MATERIAL PROVIDED =>
-------------------------
(* ===== verification/OnlineInvariant.v ===== *)
(** * pallet-online-committee: what every step keeps

    The records of a verification agree with each other ([BookInv]): the lists
    are sorted, who revealed had committed and was booked, the hashes committed
    for a machine are distinct, and each revealed report has the committed hash.
    The slashes are in order ([SlashInv]): exactly the undecided ones are
    scheduled, appeals belong to slashes, and a slash was executed only when due.
    Every call and hook keeps both, whatever the rest of the runtime does, and
    the hooks never panic. *)
From stdpp Require Import base gmap fin_maps list numbers relations.
From Stdlib Require Import ZArith Lia Strings.Byte.
From S2P Require Import Prelude Currency Interfaces ItemList VerifyOnline RentalInterfaces OnlineCommittee.

Module OnlineInvariant.
Import ItemList VerifyOnline OnlineCommittee.

(** ** The invariants *)

Record mc_ok (c : OCMachineCommitteeList) : Prop := {
  mc_sorted : sorted (booked_committee c) ∧ sorted (hashed_committee c) ∧ sorted (confirmed_committee c);
  mc_hashed a : a ∈ hashed_committee c → a ∈ booked_committee c;
  mc_confirmed a : a ∈ confirmed_committee c → a ∈ hashed_committee c;
  mc_three : (length (booked_committee c) ≤ 3)%nat;
}.

Definition list_ok (l : OCCommitteeMachineList) : Prop :=
  sorted (booked_machine l) ∧ sorted (hashed_machine l) ∧ sorted (confirmed_machine l) ∧
  sorted (online_machine l).

(** [m] is in progress with the member whose list is [l]. *)
Definition working (l : OCCommitteeMachineList) (m : MachineId) : Prop :=
  m ∈ booked_machine l ∨ m ∈ hashed_machine l ∨ m ∈ confirmed_machine l.

(** The stored report is one with the committed hash, less its random string. *)
Definition revealed (T : Config) (m : MachineId) (o : OCCommitteeOps) : Prop :=
  ∃ i, machine_id i = m ∧ hash (blake2_128 T) i = confirm_hash o ∧
       machine_info o = i <| rand_str := [] |>.

Record committed (T : Config) (s : State) (m : MachineId) (a : AccountId) (o : OCCommitteeOps) : Prop := {
  com_listed : confirm_hash o ∈ machine_submited_hash s m;
  com_distinct b o' : b ∈ hashed_committee (machine_committee s m) →
    CommitteeOps s !! (b, m) = Some o' → confirm_hash o' = confirm_hash o → b = a;
  com_revealed : a ∈ confirmed_committee (machine_committee s m) → revealed T m o;
}.

Record BookInv (T : Config) (s : State) : Prop := {
  bi_machine m : mc_ok (machine_committee s m);
  bi_list a : list_ok (committee_machine s a);
  bi_hashes m : sorted (machine_submited_hash s m);
  bi_working a m : working (committee_machine s a) m → is_Some (CommitteeOps s !! (a, m));
  bi_committed a m o : a ∈ hashed_committee (machine_committee s m) →
    CommitteeOps s !! (a, m) = Some o → committed T s m a o;
}.

Record slash_ok (now : BlockNumber) (i : OCPendingSlashInfo) : Prop := {
  so_sorted : sorted (inconsistent_committee i) ∧ sorted (unruly_committee i) ∧ sorted (reward_committee i);
  so_disjoint a : ¬ (a ∈ inconsistent_committee i ∧ a ∈ unruly_committee i) ∧
    ¬ (a ∈ inconsistent_committee i ∧ a ∈ reward_committee i) ∧
    ¬ (a ∈ unruly_committee i ∧ a ∈ reward_committee i);
  so_time : slash_exec_time i = add_block (slash_time i) TWO_DAYS;
  so_executed : slash_result i = Executed → slash_exec_time i ≤ now;
}.

Definition review_ok (i : OCPendingSlashInfo) (r : OCPendingSlashReviewInfo) : Prop :=
  expire_time r = slash_exec_time i ∧ apply_time r < expire_time r ∧
  (machine_stash i = Some (applicant r) ∨ applicant r ∈ inconsistent_committee i).

Record SlashInv (now : BlockNumber) (s : State) : Prop := {
  si_next : 0 ≤ NextSlashId s ≤ U64_MAX;
  si_sorted : sorted (UnhandledSlash s);
  si_unhandled id : id ∈ UnhandledSlash s ↔
    ∃ i, PendingSlash s !! id = Some i ∧ slash_result i = Pending;
  si_slash id i : PendingSlash s !! id = Some i → 0 ≤ id < NextSlashId s ∧ slash_ok now i;
  si_review id r : PendingSlashReview s !! id = Some r →
    ∃ i, PendingSlash s !! id = Some i ∧ review_ok i r;
}.

(** How slashes may change up to block [t]: none is lost or changes its terms,
    and a pending one may have been executed when due. *)
Definition advanced (t : BlockNumber) (s s' : State) : Prop :=
  ∀ id i, PendingSlash s !! id = Some i → ∃ i', PendingSlash s' !! id = Some i' ∧
    i' = i <| slash_result := slash_result i' |> ∧
    (slash_result i' = slash_result i ∨
     slash_result i = Pending ∧ slash_result i' = Executed ∧ slash_exec_time i ≤ t).

(** ** Parts of the storage the invariants do not read *)

Definition same_books (s s' : State) : Prop :=
  CommitteeMachine s' = CommitteeMachine s ∧ MachineCommittee s' = MachineCommittee s ∧
  MachineSubmitedHash s' = MachineSubmitedHash s ∧ CommitteeOps s' = CommitteeOps s.
Definition same_slashes (s s' : State) : Prop :=
  NextSlashId s' = NextSlashId s ∧ UnhandledSlash s' = UnhandledSlash s ∧
  PendingSlash s' = PendingSlash s ∧ PendingSlashReview s' = PendingSlashReview s.

Lemma BookInv_same T s s' : same_books s s' → BookInv T s → BookInv T s'.
Proof.
  destruct s, s'. intros (Hl & Hm & Hh & Ho) [I1 I2 I3 I4 I5]; simpl in *; subst.
  split; try done. intros a m o Ha Hao. by destruct (I5 a m o Ha Hao).
Qed.
Lemma SlashInv_same now s s' : same_slashes s s' → SlashInv now s → SlashInv now s'.
Proof. destruct s, s'. intros (Hl & Hm & Hh & Ho) [I1 I2 I3 I4 I5]; simpl in *; subst. by split. Qed.
Lemma advanced_same t s s0 s' : PendingSlash s' = PendingSlash s0 → advanced t s s0 → advanced t s s'.
Proof. unfold advanced. by intros ->. Qed.
Lemma advanced_refl t s : advanced t s s.
Proof. intros id i Hi. exists i. split_and!; [done|by destruct i|by left]. Qed.
Lemma SlashInv_later now now' s : now ≤ now' → SlashInv now s → SlashInv now' s.
Proof.
  intros Hle [I1 I2 I3 I4 I5]. split; try done. intros id i Hi.
  destruct (I4 id i Hi) as [Hid [Hso Hdj Ht He]]. split; [done|]. split; [done..|].
  intros Hx. specialize (He Hx). lia.
Qed.

Lemma genesis_books T : BookInv T genesis.
Proof.
  split.
  - intros m. split; [split_and!; apply sorted_nil|by intros a ?%not_elem_of_nil..|exact (Nat.le_0_l 3)].
  - intros a. split_and!; apply sorted_nil.
  - intros m. apply sorted_nil.
  - intros a m [H|[H|H]]; by apply not_elem_of_nil in H.
  - intros a m o Ha. by apply not_elem_of_nil in Ha.
Qed.
Lemma genesis_slashes now : SlashInv now genesis.
Proof.
  split; simpl; [done|apply sorted_nil| |done|done].
  intros id. split; [by intros ?%not_elem_of_nil|]. by intros (i & Hi & _).
Qed.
-------------------------
PROBLEM TO SOLVE => Using the entries above, give back exactly the line containing "From Stdlib Require", the line containing "sorted (booked_machine l)", and every line between them, and nothing else.

WRITTEN SOLUTION =>
From Stdlib Require Import ZArith Lia Strings.Byte.
From S2P Require Import Prelude Currency Interfaces ItemList VerifyOnline RentalInterfaces OnlineCommittee.

Module OnlineInvariant.
Import ItemList VerifyOnline OnlineCommittee.

(** ** The invariants *)

Record mc_ok (c : OCMachineCommitteeList) : Prop := {
  mc_sorted : sorted (booked_committee c) ∧ sorted (hashed_committee c) ∧ sorted (confirmed_committee c);
  mc_hashed a : a ∈ hashed_committee c → a ∈ booked_committee c;
  mc_confirmed a : a ∈ confirmed_committee c → a ∈ hashed_committee c;
  mc_three : (length (booked_committee c) ≤ 3)%nat;
}.

Definition list_ok (l : OCCommitteeMachineList) : Prop :=
  sorted (booked_machine l) ∧ sorted (hashed_machine l) ∧ sorted (confirmed_machine l) ∧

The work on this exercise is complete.